Poetry Friday - Sandburg and Math (More Than Just Arithmetic)

I know some readers saw math in the title and ran. What do math and poetry have in common? Since I've been working on a sonnet, I'm counting syllables and looking at rhyme patterns. If that isn't math, I don't know what is. I suppose I see connections between math and poetry the way I see connections between math and music, math and art, math and science and on and on. Math is simply everywhere.

Since I'm still planning my math class for spring (classes start in just 10 days), I do have math on the brain.
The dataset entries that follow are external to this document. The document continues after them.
(** * SpectroPosterior: the two-peak spectroscopy posterior

    A shallow embedding of the class [SpectroPosterior] of
    [docs/source/docs_image_production.py] (lines 15-42) and the
    properties its specification states about it.

    Numbers.  The program computes with numpy [float64] values, and
    the file reads them in two ways.

    Module [B64] is the class on Rocq's primitive binary64 numbers,
    the program's own arithmetic: every operation rounds, overflows
    and underflows as numpy's does.  What the code returns at a given
    input is computed there, and a statement about the exact value of
    an output is made there.

    The definitions outside [B64] are the class in exact arithmetic: a
    finite value is the real number it stands for, and a finite
    operation neither rounds nor leaves the finite range.  The three
    non-finite values are kept, because numpy's division does not raise
    on a zero divisor: it yields an infinity or a NaN (and a
    RuntimeWarning, which is not control flow).  A real zero is read as
    [+0.0]; this is what [max(x) - min(x)] evaluates to on a constant
    array.  Statements about exceptions, lengths, signs and NaN are
    made here; a statement here about finite values says that it is in
    exact arithmetic.

    The parameter vector [theta] is taken as the sampler passes it, a
    vector of [float64].  (With plain Python numbers in [theta] a zero
    width makes [A1 / (pi*w1)] a Python division, which raises.  The
    statements about finite parameters assume non-zero widths, where
    the two readings agree; the statements that let a width be zero
    quantify over [float64] values and speak of such a vector.)

    Exceptions.  Python exceptions are results of a small error monad. *)

From Stdlib Require Import Reals Lra Psatz List Arith PeanoNat Permutation.
From Stdlib Require Floats.
Import ListNotations.
Open Scope R_scope.

(** ** Exceptions *)

Inductive exn : Type :=
| TypeError
| ValueError.

Inductive result (A : Type) : Type :=
| Ok (v : A)
| Raise (e : exn).

Arguments Ok {A} v.
Arguments Raise {A} e.

Definition bind {A B : Type} (m : result A) (k : A -> result B) : result B :=
  match m with
  | Ok v => k v
  | Raise e => Raise e
  end.

Definition rmap {A B : Type} (f : A -> B) (m : result A) : result B :=
  bind m (fun v => Ok (f v)).

Declare Scope py_scope.
Delimit Scope py_scope with py.
Notation "x <- m ;; k" := (bind m (fun x => k))
  (at level 61, m at next level, right associativity) : py_scope.
Notation "' pat <- m ;; k" := (bind m (fun v => match v with pat => k end))
  (at level 61, pat pattern, m at next level, right associativity) : py_scope.
Open Scope py_scope.

(** ** float64 values, in exact arithmetic *)

Inductive float64 : Type :=
| Fin (r : R)
| PInf
| NInf
| NaN.

Inductive sign : Type := Neg | Zero | Pos.

Definition sgn (r : R) : sign :=
  match total_order_T r 0 with
  | inleft (left _) => Neg
  | inleft (right _) => Zero
  | inright _ => Pos
  end.

Definition fneg (a : float64) : float64 :=
  match a with
  | Fin r => Fin (- r)
  | PInf => NInf
  | NInf => PInf
  | NaN => NaN
  end.

(** [inf_times s]: [+inf * v] for a finite [v] of sign [s]. *)
Definition inf_times (s : sign) : float64 :=
  match s with
  | Pos => PInf
  | Neg => NInf
  | Zero => NaN
  end.

Definition fadd (a b : float64) : float64 :=
  match a, b with
  | NaN, _ | _, NaN => NaN
  | Fin u, Fin v => Fin (u + v)
  | PInf, NInf | NInf, PInf => NaN
  | PInf, _ | _, PInf => PInf
  | NInf, _ | _, NInf => NInf
  end.

Definition fsub (a b : float64) : float64 := fadd a (fneg b).

Definition fmul (a b : float64) : float64 :=
  match a, b with
  | NaN, _ | _, NaN => NaN
  | Fin u, Fin v => Fin (u * v)
  | Fin u, PInf | PInf, Fin u => inf_times (sgn u)
  | Fin u, NInf | NInf, Fin u => fneg (inf_times (sgn u))
  | PInf, PInf | NInf, NInf => PInf
  | PInf, NInf | NInf, PInf => NInf
  end.

(** Division never raises: [v/0] is an infinity of the sign of [v], and
    [0/0] and [inf/inf] are NaN. *)
Definition fdiv (a b : float64) : float64 :=
  match a, b with
  | NaN, _ | _, NaN => NaN
  | Fin u, Fin v =>
      match sgn v with
      | Zero => inf_times (sgn u)
      | _ => Fin (u / v)
      end
  | Fin _, PInf | Fin _, NInf => Fin 0
  | PInf, Fin v =>
      match sgn v with
      | Neg => NInf
      | _ => PInf
      end
  | NInf, Fin v =>
      match sgn v with
      | Neg => PInf
      | _ => NInf
      end
  | _, _ => NaN
  end.

(** [v**2] on an array is numpy's [square], a product. *)
Definition fsquare (a : float64) : float64 := fmul a a.

(** [a > b] and [a < b]; a comparison with NaN is false. *)
Definition fgt (a b : float64) : bool :=
  match a, b with
  | NaN, _ | _, NaN => false
  | Fin u, Fin v => if Rlt_dec v u then true else false
  | PInf, PInf | NInf, NInf => false
  | PInf, _ | _, NInf => true
  | _, _ => false
  end.

Definition flt (a b : float64) : bool := fgt b a.

(** ** One-dimensional arrays *)

Abbreviation ndarray := (list float64) (only parsing).

Fixpoint zip_with (op : float64 -> float64 -> float64) (a b : ndarray) : ndarray :=
  match a, b with
  | u :: a', v :: b' => op u v :: zip_with op a' b'
  | _, _ => []
  end.

(** A binary operator on two arrays: element by element when the
    lengths agree, a length-one operand is stretched, and any other
    pair of lengths cannot be broadcast. *)
Definition broadcast (op : float64 -> float64 -> float64) (a b : ndarray)
  : result ndarray :=
  if Nat.eqb (length a) (length b) then Ok (zip_with op a b)
  else match a, b with
       | [u], _ => Ok (map (op u) b)
       | _, [v] => Ok (map (fun e => op e v) a)
       | _, _ => Raise ValueError
       end.

(** array (op) scalar and scalar (op) array *)
Definition arr_scalar (op : float64 -> float64 -> float64) (a : ndarray) (s : float64)
  : ndarray := map (fun e => op e s) a.

Definition scalar_arr (op : float64 -> float64 -> float64) (s : float64) (a : ndarray)
  : ndarray := map (op s) a.

Definition square (a : ndarray) : ndarray := map fsquare a.

(** ** Python builtins *)

(** [max(x)]: the first item, replaced by each later item that compares
    greater; [ValueError] on an empty argument. *)
Definition py_max (a : ndarray) : result float64 :=
  match a with
  | [] => Raise ValueError
  | first :: rest =>
      Ok (fold_left (fun best item => if fgt item best then item else best) rest first)
  end.

Definition py_min (a : ndarray) : result float64 :=
  match a with
  | [] => Raise ValueError
  | first :: rest =>
      Ok (fold_left (fun best item => if flt item best then item else best) rest first)
  end.

(** [sum(a)]: left to right, from the integer [0]. *)
Definition py_sum (a : ndarray) : float64 := fold_left fadd a (Fin 0).

(** A binary operator whose operands may be [None].  numpy applies the
    Python operator to each element and [None], a type error at the
    first element; an empty array has no element to fail on and the
    result is an empty array. *)
Definition with_none (u : ndarray) : result ndarray :=
  match u with
  | [] => Ok []
  | _ :: _ => Raise TypeError
  end.

Definition py_binop (op : float64 -> float64 -> float64) (a b : option ndarray)
  : result ndarray :=
  match a with
  | Some u =>
      match b with
      | Some v => broadcast op u v
      | None => with_none u
      end
  | None =>
      match b with
      | Some v => with_none v
      | None => Raise TypeError
      end
  end.

(** ** The class *)

Record SpectroPosterior : Type := {
  x : ndarray;
  y : option ndarray;
  sigma : option ndarray;
  c1 : float64;
  c2 : float64
}.

Definition pi : float64 := Fin PI.

(** [__init__] (lines 16-22) *)
Definition __init__ (wavelength : ndarray) (intensity errors : option ndarray)
  : SpectroPosterior :=
  {| x := wavelength;
     y := intensity;
     sigma := errors;
     c1 := Fin 422;
     c2 := Fin 428 |}.

(** [A1, w1, A2, w2, b0, b1 = theta] (line 35) *)
Definition unpack (theta : list float64)
  : result (float64 * float64 * float64 * float64 * float64 * float64) :=
  match theta with
  | [A1; w1; A2; w2; b0; b1] => Ok (A1, w1, A2, w2, b0, b1)
  | _ => Raise ValueError
  end.

(** [forward_model] (lines 33-42) *)
Definition forward_model (self : SpectroPosterior) (x : ndarray) (theta : list float64)
  : result ndarray :=
  '(A1, w1, A2, w2, b0, b1) <- unpack theta ;;
  let peak_1 :=
    scalar_arr fdiv (fdiv A1 (fmul pi w1))
      (scalar_arr fadd (Fin 1)
         (square (arr_scalar fdiv (arr_scalar fsub x (c1 self)) w1))) in
  let peak_2 :=
    scalar_arr fdiv (fdiv A2 (fmul pi w2))
      (scalar_arr fadd (Fin 1)
         (square (arr_scalar fdiv (arr_scalar fsub x (c2 self)) w2))) in
  hi <- py_max x ;;
  lo <- py_min x ;;
  let d := fdiv (fsub b1 b0) (fsub hi lo) in
  lo' <- py_min x ;;
  let background := arr_scalar fadd (scalar_arr fmul d x) (fsub b0 (fmul d lo')) in
  p <- broadcast fadd peak_1 peak_2 ;;
  broadcast fadd p background.

(** [prior] (lines 27-28) *)
Definition prior (self : SpectroPosterior) (theta : list float64) : float64 := Fin 0.

(** The expression of line 31 around the residuals,
    [-0.5*sum( (r / self.sigma)**2 )]. *)
Definition half_neg_chi2 (r : ndarray) (sigma : option ndarray) : result float64 :=
  q <- py_binop fdiv (Some r) sigma ;;
  Ok (fmul (Fin (-0.5)) (py_sum (square q))).

(** [likelihood] (lines 30-31) *)
Definition likelihood (self : SpectroPosterior) (theta : list float64) : result float64 :=
  m <- forward_model self (x self) theta ;;
  r <- py_binop fsub (y self) (Some m) ;;
  half_neg_chi2 r (sigma self).

(** [__call__] (lines 24-25) *)
Definition __call__ (self : SpectroPosterior) (theta : list float64) : result float64 :=
  l <- likelihood self theta ;;
  Ok (fadd l (prior self theta)).

(** ** The class in binary64 arithmetic *)

(** The same statements, line for line, on Rocq's primitive binary64
    numbers: IEEE 754 double precision with rounding to nearest even,
    the arithmetic of numpy's [float64].  Here every operation rounds,
    overflows to an infinity and underflows to zero as the program's
    does, and every definition computes. *)
Module B64.

Import PrimFloat.
Local Open Scope float_scope.

Abbreviation ndarray := (list float) (only parsing).

Definition fsquare (a : float) : float := a * a.

Fixpoint zip_with (op : float -> float -> float) (a b : ndarray) : ndarray :=
  match a, b with
  | u :: a', v :: b' => op u v :: zip_with op a' b'
  | _, _ => []
  end.

Definition broadcast (op : float -> float -> float) (a b : ndarray) : result ndarray :=
  if Nat.eqb (length a) (length b) then Ok (zip_with op a b)
  else match a, b with
       | [u], _ => Ok (map (op u) b)
       | _, [v] => Ok (map (fun e => op e v) a)
       | _, _ => Raise ValueError
       end.

Definition arr_scalar (op : float -> float -> float) (a : ndarray) (s : float)
  : ndarray := map (fun e => op e s) a.

Definition scalar_arr (op : float -> float -> float) (s : float) (a : ndarray)
  : ndarray := map (op s) a.

Definition square (a : ndarray) : ndarray := map fsquare a.

(** [item > best] is [best < item]. *)
Definition py_max (a : ndarray) : result float :=
  match a with
  | [] => Raise ValueError
  | first :: rest =>
      Ok (fold_left (fun best item => if ltb best item then item else best) rest first)
  end.

Definition py_min (a : ndarray) : result float :=
  match a with
  | [] => Raise ValueError
  | first :: rest =>
      Ok (fold_left (fun best item => if ltb item best then item else best) rest first)
  end.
So today I'm sharing some mathematically oriented poetry by Carl Sandburg.
How Much?
How much do you love me, a million bushels?
Oh, a lot more than that, Oh, a lot more.

And to-morrow maybe only half a bushel?
To-morrow maybe not even a half a bushel.

And is this your heart arithmetic?
This is the way the wind measures the weather.

Child Margaret
The child Margaret begins to write numbers on a Saturday morn-
    ing, the first numbers formed under her wishing child fin-
    gers.
All the numbers come well-born, shaped in figures assertive for a
    frieze in a child’s room.
Both 1 and 7 are straightforward, military, filled with lunge and
    attack, erect in shoulder-straps.
The 6 and 9 salute as dancing sisters, elder and younger, and 2 is
    a trapeze actor swinging to handclaps.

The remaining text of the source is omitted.